● Information

● ● ●

(** X19: [div_round] rounds the exact quotient to the nearest integer and a
    tie away from zero.  For operands of the type, a divisor that is neither
    zero nor the least value, and not the one quotient that leaves the type,
    the result stays in the type, lies within half a divisor of the exact
    quotient, and where it lies exactly half a divisor away it is the one of
    greater magnitude. *)
Theorem div_round_nearest (a b : Z) :
  inRange bits a -> inRange bits b -> b <> 0 -> b <> min_value bits ->
  ~ (a = min_value bits /\ b = -1) ->
  let c := (div_round bits a b).2 in
  inRange bits c
  /\ 2 * Z.abs (a - c * b) <= Z.abs b
  /\ (2 * Z.abs (a - c * b) = Z.abs b -> Z.abs a < Z.abs (c * b)).
Proof.
  intros Ha Hb Hb0 Hbmin Hover. cbv zeta. unfold div_round. cbn [snd].
  rewrite carry_sign by assumption.
  pose proof pow_half_large as Hp.
  destruct (quot_rem_facts a b Hb0) as (Hdiv & Hrem & _ & Hquot).
  destruct (quot_rem_signs a b Hb0) as (Hpos & Hneg).
  unfold inRange, min_value, max_value in *.
  set (q := Z.quot a b) in *. set (r := Z.rem a b) in *. set (P := 2 ^ (bits - 1)) in *.
  assert (Hq : - P <= q <= P - 1).
  { split; [lia |]. destruct (Z.eq_dec q P) as [HqP | ?]; [| lia].
    exfalso. apply Hover. assert (a = - P) as HaP by lia. split; [exact HaP |].
    rewrite HqP in Hdiv.
    assert (b <= -2 \/ b = -1 \/ 1 <= b) as [? | [? | ?]] by lia; [nia | assumption | nia]. }
  assert (Hr : - P <= r <= P - 1) by lia.
  rewrite (wrap_inRange q), (wrap_inRange r) by exact Hq || exact Hr.
  unfold abs.
  rewrite (wrap_inRange (Z.abs b)) by (unfold inRange, min_value, max_value; lia).
  rewrite (wrap_inRange (Z.abs r)) by (unfold inRange, min_value, max_value; lia).
  rewrite half_up by lia.
  assert (Hhalf : 2 * ((Z.abs b + 1) / 2) = Z.abs b \/ 2 * ((Z.abs b + 1) / 2) = Z.abs b + 1)
    by (Z.to_euclidean_division_equations; lia).
  set (h := (Z.abs b + 1) / 2) in *.
  rewrite (wrap_inRange h) by (unfold inRange, min_value, max_value; lia).
  set (m := b * q) in *.
  destruct (bool_decide (h <= Z.abs r)) eqn:Hneed; cbn [ofBool];
    [apply bool_decide_eq_true_1 in Hneed | apply bool_decide_eq_false_1 in Hneed].
  - change (Z.opp 1) with (Z.neg 1).
    rewrite (wrap_inRange (Z.neg 1)) by (unfold inRange, min_value, max_value; lia).
    rewrite Z.land_m1_r.
    assert (Hb2 : 2 <= Z.abs b) by lia.
    assert (Hq2 : 2 * Z.abs q <= Z.abs a) by (subst m; nia).
    set (s := if xorb (bool_decide (a < 0)) (bool_decide (b < 0)) then -1 else 1).
    assert (Hs : s = 1 \/ s = -1) by (subst s; destruct (xorb _ _); auto).
    assert (Hc : - P <= q + s <= P - 1) by lia.
    rewrite (wrap_inRange _ Hc). split; [exact Hc |].
    replace (a - (q + s) * b) with (r - s * b) by (subst m; lia).
    replace ((q + s) * b) with (m + s * b) by (subst m; lia).
    subst s. do 2 case_bool_decide; cbn [xorb]; lia.
  - change (Z.opp 0) with 0.
    rewrite (wrap_inRange 0) by (unfold inRange, min_value, max_value; lia).
    rewrite Z.land_0_r, Z.add_0_r, (wrap_inRange q Hq). split; [exact Hq |].
    replace (a - q * b) with r by (subst m; lia). lia.
Qed.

● ● ●

What's needed is every entry, returned word for word.

● Problem solution
(** X19: [div_round] rounds the exact quotient to the nearest integer and a
    tie away from zero.  For operands of the type, a divisor that is neither
    zero nor the least value, and not the one quotient that leaves the type,
    the result stays in the type, lies within half a divisor of the exact
    quotient, and where it lies exactly half a divisor away it is the one of
    greater magnitude. *)
Theorem div_round_nearest (a b : Z) :
  inRange bits a -> inRange bits b -> b <> 0 -> b <> min_value bits ->
  ~ (a = min_value bits /\ b = -1) ->
  let c := (div_round bits a b).2 in
  inRange bits c
  /\ 2 * Z.abs (a - c * b) <= Z.abs b
  /\ (2 * Z.abs (a - c * b) = Z.abs b -> Z.abs a < Z.abs (c * b)).
Proof.
  intros Ha Hb Hb0 Hbmin Hover. cbv zeta. unfold div_round. cbn [snd].
  rewrite carry_sign by assumption.
  pose proof pow_half_large as Hp.
  destruct (quot_rem_facts a b Hb0) as (Hdiv & Hrem & _ & Hquot).
  destruct (quot_rem_signs a b Hb0) as (Hpos & Hneg).
  unfold inRange, min_value, max_value in *.
  set (q := Z.quot a b) in *. set (r := Z.rem a b) in *. set (P := 2 ^ (bits - 1)) in *.
  assert (Hq : - P <= q <= P - 1).
  { split; [lia |]. destruct (Z.eq_dec q P) as [HqP | ?]; [| lia].
    exfalso. apply Hover. assert (a = - P) as HaP by lia. split; [exact HaP |].
    rewrite HqP in Hdiv.
    assert (b <= -2 \/ b = -1 \/ 1 <= b) as [? | [? | ?]] by lia; [nia | assumption | nia]. }
  assert (Hr : - P <= r <= P - 1) by lia.
  rewrite (wrap_inRange q), (wrap_inRange r) by exact Hq || exact Hr.
  unfold abs.
  rewrite (wrap_inRange (Z.abs b)) by (unfold inRange, min_value, max_value; lia).
  rewrite (wrap_inRange (Z.abs r)) by (unfold inRange, min_value, max_value; lia).
  rewrite half_up by lia.
  assert (Hhalf : 2 * ((Z.abs b + 1) / 2) = Z.abs b \/ 2 * ((Z.abs b + 1) / 2) = Z.abs b + 1)
    by (Z.to_euclidean_division_equations; lia).
  set (h := (Z.abs b + 1) / 2) in *.
  rewrite (wrap_inRange h) by (unfold inRange, min_value, max_value; lia).
  set (m := b * q) in *.
  destruct (bool_decide (h <= Z.abs r)) eqn:Hneed; cbn [ofBool];
    [apply bool_decide_eq_true_1 in Hneed | apply bool_decide_eq_false_1 in Hneed].
  - change (Z.opp 1) with (Z.neg 1).
    rewrite (wrap_inRange (Z.neg 1)) by (unfold inRange, min_value, max_value; lia).
    rewrite Z.land_m1_r.
    assert (Hb2 : 2 <= Z.abs b) by lia.
    assert (Hq2 : 2 * Z.abs q <= Z.abs a) by (subst m; nia).
    set (s := if xorb (bool_decide (a < 0)) (bool_decide (b < 0)) then -1 else 1).
    assert (Hs : s = 1 \/ s = -1) by (subst s; destruct (xorb _ _); auto).
    assert (Hc : - P <= q + s <= P - 1) by lia.
    rewrite (wrap_inRange _ Hc). split; [exact Hc |].
    replace (a - (q + s) * b) with (r - s * b) by (subst m; lia).
    replace ((q + s) * b) with (m + s * b) by (subst m; lia).
    subst s. do 2 case_bool_decide; cbn [xorb]; lia.
  - change (Z.opp 0) with 0.
    rewrite (wrap_inRange 0) by (unfold inRange, min_value, max_value; lia).
    rewrite Z.land_0_r, Z.add_0_r, (wrap_inRange q Hq). split; [exact Hq |].
    replace (a - q * b) with r by (subst m; lia). lia.
Qed.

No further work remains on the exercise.